A rendering by SFS of the Skyline Patio envisioned for the Roeland Park Community Center.

The Roeland Park city council last week heard a final report from a group tasked with exploring ideas for the future of the community center that calls for $3 million in interior and exterior improvements.

The city’s Ad Hoc Community Center Design Committee, a temporary committee tasked with developing concepts for the facility, has worked with Kansas City, Mo.-based SFS Architecture on the design project. The goal of the project was to assess the practical needs of the community center, as well as to offer “direction for the capital investment plan and how to maximize use of the community center,” according to city documents.

Located in the former Skyline Elementary building next to the pool complex at 4850 Rosewood Dr., Roeland Park’s community center has had only minor renovations since it was shuttered by the Shawnee Mission School District in 1982 and eventually taken over by the city.

The proposal presented by the committee calls for an estimated $2.2 million in construction costs and an estimated $750,000 — give or take 25% — in soft costs that include factors such as owner contingency. In total, the project could cost the city anywhere from $2.9 million to $3.1 million. City council did not take any action regarding the community center final design report, though adoption of the document was recommended by city staff.

SFS conducted a visual assessment of the community center in August 2019 and reviewed the previously completed accessibility survey. Through the visual assessment, the interior and exteriors of the community center show no need for immediate attention, SFS architect Allison Vandever said.

The Roeland Park Community Center is located in the former Skyline Elementary building.

Vandever said SFS assessed windows, doors, brick and stonework, sidewalks, railings and downspouts in the center’s exterior.

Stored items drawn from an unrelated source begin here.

Lemma parseAckBlocks_reads fuel i n s l acc :
  0 <= s < 2 ^ 62 → ranges_below s l → (length l < fuel)%nat → n = i + len l →
  reads (parseAckBlocks fuel i n s acc) (enc_ranges s l) (acc ++ l).
Proof.
  revert fuel i n s acc. induction l as [|r l IH]; intros fuel i n s acc Hs Hl Hf ->.
  - destruct fuel; [simpl in Hf; lia|]. intros rest. simpl. rewrite len_nil, app_nil_r.
    destruct (Z.ltb_spec i (i + 0)); [lia|done].
  - destruct fuel as [|fuel]; [simpl in Hf; lia|]. destruct Hl as (H1 & H2 & H3).
    intros rest. cbn [parseAckBlocks enc_ranges]. rewrite len_cons.
    pose proof (len_nonneg l). destruct (Z.ltb_spec i (i + (1 + len l))); [|lia].
    rewrite <- !app_assoc. rewrite (bind_reads _ _ _ (s - Largest r - 2))
      by (apply reads_ReadVarInt; unfold maxVarInt8; lia).
    cbv zeta. rewrite (i64_small (s - Largest r - 2)), i64_small by lia.
    destruct (Z.ltb_spec s (s - Largest r - 2 + 2)); [lia|].
    rewrite (bind_reads _ _ _ (Largest r - Smallest r))
      by (apply reads_ReadVarInt; unfold maxVarInt8; lia).
    cbv zeta. rewrite (i64_small (Largest r - Smallest r)), (i64_small (s - (s - Largest r - 2) - 2)) by lia.
    replace (s - (s - Largest r - 2) - 2) with (Largest r) by lia.
    destruct (Z.ltb_spec (Largest r) (Largest r - Smallest r)); [lia|].
    rewrite i64_small by lia. replace (Largest r - (Largest r - Smallest r)) with (Smallest r) by lia.
    rewrite (IH fuel (i + 1) _ (Smallest r) (acc ++ [mkAckRange (Smallest r) (Largest r)])) by (done || simpl in Hf; lia).
    rewrite <- app_assoc. by destruct r.
Qed.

She said recommended improvements for the exterior include replacing the basement door and light fixtures, as well as repairing site grading, and brick and stonework.

In the interior, the floors, ceilings, walls and floors, lighting, signage and fixtures were assessed, Vandever said. Recommended improvements for the interior include replacing the fitness flooring, and repairing signage, lighting and finishing materials. Wall and space modifications would also be conducted on the interior of the center.

Additionally, SFS proposed a new patio off of Room 6, dubbed Skyline Patio after the former school that opened in 1953. The design project could be completed as a whole, but could also be a phased project. Below are the proposed phases for the design project:

  • Phase one includes wall and space modifications, with improvements to be made adjacent to modifications.
  • Phase two includes cosmetic and lighting improvements to both the interior and exterior.
  • Phase three includes remaining improvements to the exterior, the patio and lighting.

Councilmember Tom Madigan asked if lighting in the back parking lot was considered during the design process. It was not, but Vandever said it could be added in a later phase if the city chose that route. No discussion around taking action on the item occurred during the meeting.